[Foundation-l] Rethinking brands

Robert Horning robert_horning at netzero.net
Wed May 9 02:42:35 UTC 2007


Erik Moeller wrote:
>> Currently, many
>> projects are trying (and not rarely succeeding) to get their own
>> identity, with their own plans and functions. By renaming them to
>> "Wikipedia something", we would be telling them that that is not the
>> way we want to go.
>>     
>
> I understand the emotional reasons for projects to have their "own
> identity," rather than being directly associated with Wikipedia
> through their name. What are the rational ones?
>
>   
Other than the fact that projects like Wikibooks have already 
established a brand identity of its own.  Not only among Wikibooks 
users, but also within the general academic community (for good or 
ill).  I'm not suggesting here that the brand isn't weaker than 
Wikipedia, but it does have some strong recognition by groups of users 
well beyond just Wikimedia projects.

If this had been something suggested when Karl Wick was trying to move 
the Chemistry "textbook" off of Wikipedia, that would be something else 
entirely.  In fact, a suggestion back elsewhen was to name what is 
currently called "Wikibooks" to be "Wikiversity" instead.

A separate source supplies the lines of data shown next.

(** * prism-media: the Ogg page reader and the EBML/WebM tag walker

    A shallow embedding of [src/opus/OggDemuxer.ts], of the base walker
    [WebmBaseDemuxer] with its helpers [vintLength] and [expandVint], and of
    the two [_checkHead] hooks (Opus and Vorbis), followed by the properties
    of the specification that concern them.  The Opus encoder and decoder
    streams, the volume transformer, the FFmpeg launcher and the helper of the
    tests are embedded after them, with properties of their own at the end.

    Buffers are lists of bytes.  JavaScript numbers that the code produces are
    integers (of magnitude far below 2^53) or NaN; the 32-bit behaviour of
    [<<] and [&] is written out.  A thrown exception ends a run. *)

From Stdlib Require Import ZArith List Lia Bool.
From Stdlib Require Import Strings.Byte Strings.String.
Import ListNotations.
Local Open Scope Z_scope.

(** ** JavaScript values *)

Module JS.

Definition Buffer := list byte.

Definition byteval (b : byte) : Z := Z.of_N (Byte.to_N b).

(** [buffer.length] *)
Definition blength (b : Buffer) : Z := Z.of_nat (List.length b).

(** [buffer[i]]: [None] is [undefined], the value of an index outside the buffer. *)
Definition get (b : Buffer) (i : Z) : option byte :=
  if i <? 0 then None else nth_error b (Z.to_nat i).

(** A JavaScript number: an integer or NaN. *)
Inductive num := Int (z : Z) | NaN.

(** ToInt32 of an integer, and of [buffer[i]] ([undefined] gives 0). *)
Definition ToInt32 (z : Z) : Z :=
  let m := z mod 2 ^ 32 in if 2 ^ 31 <=? m then m - 2 ^ 32 else m.

Definition int32_of_elem (x : option byte) : Z :=
  match x with Some b => byteval b | None => 0 end.

Definition int32_of_number (v : num) : Z :=
  match v with Int z => ToInt32 z | NaN => 0 end.

(** [a << n] and [a & b] *)
Definition shl (a n : Z) : Z := ToInt32 (Z.shiftl (ToInt32 a) (Z.land n 31)).
Definition band (a b : Z) : Z := Z.land (ToInt32 a) (ToInt32 b).

(** [v + buffer[i]]: adding [undefined] gives NaN. *)
Definition add_elem (v : Z) (x : option byte) : num :=
  match x with Some b => Int (v + byteval b) | None => NaN end.

Definition add (a : Z) (b : num) : num :=
  match b with Int z => Int (a + z) | NaN => NaN end.

(** [a > b] where [b] may be NaN (every comparison with NaN is false) *)
Definition gt (a b : num) : bool :=
  match a, b with Int x, Int y => y <? x | _, _ => false end.

(** truthiness of a number, and of an optional field holding one *)
Definition truthy (v : num) : bool :=
  match v with Int z => negb (z =? 0) | NaN => false end.

Definition truthy_opt (v : option num) : bool :=
  match v with Some n => truthy n | None => false end.

(** [Buffer.prototype.slice]: a negative bound counts from the end, bounds are
    clamped to the buffer, NaN is 0. *)
Definition adjustOffset (offset : num) (length : Z) : Z :=
  match offset with
  | NaN => 0
  | Int o =>
      if o =? 0 then 0
      else if o <? 0 then (if 0 <? o + length then o + length else 0)
      else if o <? length then o else length
  end.

Definition slice_num (b : Buffer) (start end_ : num) : Buffer :=
  let s := adjustOffset start (blength b) in
  let e := adjustOffset end_ (blength b) in
  let newLength := if s <? e then e - s else 0 in
  firstn (Z.to_nat newLength) (skipn (Z.to_nat s) b).
(** C6, as amended. When no macro credential is supplied (the variable is
    unset or empty) and the prices are downloaded, the run succeeds: the macro
    stage is skipped, [macro] is never bound and no macro table is written;
    the dataset [df] is the return matrix itself; prices, returns and
    features are written.  The local names of [main] are the ones listed:
    there is no [macro_included] flag, the credential alone decides.  The
    dates of the prices are distinct, as the concatenation of the features
    requires. *)
Theorem main_without_credential (lib : Library) (globals : list (string * global))
    (w : World) (fs : filesystem) (prices : DataFrame) :
  truthy (default "" (environ w "FRED_API_KEY")) = false →
  download_prices w get_universe default_start = inr prices →
  NoDup (index prices) →
  let rets := compute_returns (default_fill_method lib) prices in
  ∃ locals fs',
    main lib globals w fs = (inr locals, fs')
    ∧ locals.*1 = ["fred_key"; "tickers"; "prices"; "rets"; "df";
                   "mom30"; "mom90"; "vol30"; "features"]
    ∧ binding "macro" locals = None
    ∧ binding "df" locals = Some (VFrame rets)
    ∧ file_at prices_csv fs' = Some prices
    ∧ file_at returns_csv fs' = Some rets
    ∧ is_Some (file_at features_csv fs')
    ∧ file_at macro_csv fs' = file_at macro_csv fs.
Proof.
  intros Hkey Hprices _ rets.
  destruct (ensure_dirs_files fs) as (fs1 & Hens & Hfiles & Hout).
  run_main Hens Hprices Hkey. cbv beta iota zeta.
  eexists _, _. split; [reflexivity|].
  rewrite !file_at_write_line, !file_at_write_csv. unfold file_at. rewrite Hfiles.
  repeat split; try reflexivity. by eexists.
Qed.

Lemma main_without_credential_witness :
  ∃ locals fs',
    run pandas_2 world_without_key empty_fs = (inr locals, fs')
    ∧ binding "macro" locals = None
    ∧ binding "df" locals = Some (VFrame (compute_returns Pad prices_two_tickers))
    ∧ file_at returns_csv fs' = Some (compute_returns Pad prices_two_tickers)
    ∧ is_Some (file_at features_csv fs')
    ∧ file_at macro_csv fs' = None.
Proof.
  destruct (main_without_credential pandas_2 (module_globals world_without_key)
              world_without_key empty_fs prices_two_tickers eq_refl eq_refl
              (NoDup_seqZ 1 3))
    as (locals & fs' & Hrun & _ & Hmacro & Hdf & _ & Hrets & Hfeat & Hm).
  exists locals, fs'. by repeat split.
Defined.

(** C6 as stated fails in its last clause: the run without a credential
    succeeds with [df] bound to the returns, and binds no [macro_included]. *)
Lemma main_without_credential_cex :
  let out := run pandas_2 world_without_key empty_fs in
  ∃ locals,
    out.1 = inr locals
    ∧ locals.*1 = ["fred_key"; "tickers"; "prices"; "rets"; "df";
                   "mom30"; "mom90"; "vol30"; "features"]
    ∧ binding "df" locals = Some (VFrame (compute_returns Pad prices_two_tickers))
    ∧ binding "macro_included" locals = None.
Proof. eexists. by vm_compute. Qed.
(** * LLM Compiler output parsers

    A shallow embedding of [llama_index/agent/llm_compiler/output_parser.py]:
    the reference pattern and [default_dependency_rule], the plan parser
    [LLMCompilerPlanParser.parse] and the join parser
    [LLMCompilerJoinerParser.parse].

    Texts are Rocq strings; a character is a code point below 256.  Python
    exceptions are values of [exn], and a computation that may raise returns
    a [result]. *)

From Stdlib Require Import ZArith Ascii String List Bool Lia.
From stdpp Require Import gmap.
Import ListNotations.

Local Open Scope string_scope.
Local Open Scope Z_scope.

(** ** Characters *)

Definition LF : ascii := "010"%char.
Definition nl : string := String LF "".

Definition code (c : ascii) : N := N_of_ascii c.

Definition in_range (lo hi : N) (c : ascii) : bool :=
  ((lo <=? code c) && (code c <=? hi))%N.

(** [\d] of Python's [re] on [str]: the decimal digits.  Below 256 these are
    [0-9] only. *)
Definition is_digit (c : ascii) : bool := in_range 48 57 c.

(** [\w]: alphanumeric characters and the underscore.  Below 256 the
    alphanumerics are the ASCII letters and digits together with the Latin-1
    letters and numeric signs. *)
Definition is_word (c : ascii) : bool :=
  is_digit c || in_range 65 90 c || in_range 97 122 c || (code c =? 95)%N
  || (code c =? 170)%N || (code c =? 178)%N || (code c =? 179)%N
  || (code c =? 181)%N || (code c =? 185)%N || (code c =? 186)%N
  || in_range 188 190 c || in_range 192 214 c || in_range 216 246 c
  || in_range 248 255 c.

(** [\s], and the characters removed by [str.strip()]. *)
Definition is_space (c : ascii) : bool :=
  in_range 9 13 c || in_range 28 32 c || (code c =? 133)%N || (code c =? 160)%N.

Definition is_newline (c : ascii) : bool := (code c =? 10)%N.

(** [.] and [[^\n]]: anything but a line feed. *)
Definition not_newline (c : ascii) : bool := negb (is_newline c).

(** ** Exceptions and results *)

Record LLMCompilerParseResult := {
  thought : string;
  idx : Z;
  tool_name : string;
  args : string
}.

Inductive exn :=
| ValueError
| IndexError
| InvalidToolReference (tool : string)
| DuplicateStepId (first second : LLMCompilerParseResult).

Inductive result (A : Type) :=
| OK (a : A)
| Err (e : exn).
Arguments OK {A} a.
Arguments Err {A} e.

#[global] Instance result_ret : MRet result := fun A a => OK a.

#[global] Instance result_bind : MBind result := fun A B f r =>
  match r with
  | OK a => f a
  | Err e => Err e
  end.

(** A [for] loop that appends one element per iteration and stops at the
    first exception. *)
Fixpoint for_each {A B} (f : A -> result B) (l : list A) : result (list B) :=
  match l with
  | [] => OK []
  | a :: l' => b ← f a; bs ← for_each f l'; OK (b :: bs)
  end.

Words mean things, and as has happened with even the name "Wikiversity", 
the mere suggestion as a location for learning resources has taken on a 
life of its own.  Becoming "Wikipedia Textbooks" has other major 
semantic implications as well, not all of them very positive to what has 
become Wikibooks.  This also is suggesting that all of this brand 
recognition that has been developed to date deserves to be ignored 
completely.  Admittedly this is the brand recognition that Wikipedia had 
in 2003, but there is reason to believe that Wikibooks can grow 
substantially without the pressing need to go through such a rebranding 
as expressed in this proposal.  Substantial traffic already comes from 
Wikipedia as it is going to Wikibooks (through links on Wikipedia pages 
and listing on the front page), as well as from other sister projects.  
And I support this continued cross linking between projects as something 
very positive for everybody involved.

So my question I would ask in reverse is what real benefits would happen 
by this closer association, and how could the negative aspects (such as 
increased vandalism and more) be compensated for without the sister 
projects being forced to coalesce into one common user base and content 
administration?  Is there any value at all to the separate identities 
and policies that have been established for each of the independent 
sister projects?

I know you aren't proposing a full merger of all administrators and all 
policies on all projects in a given language, but that is the logical 
conclusion to any such rebranding and community merger.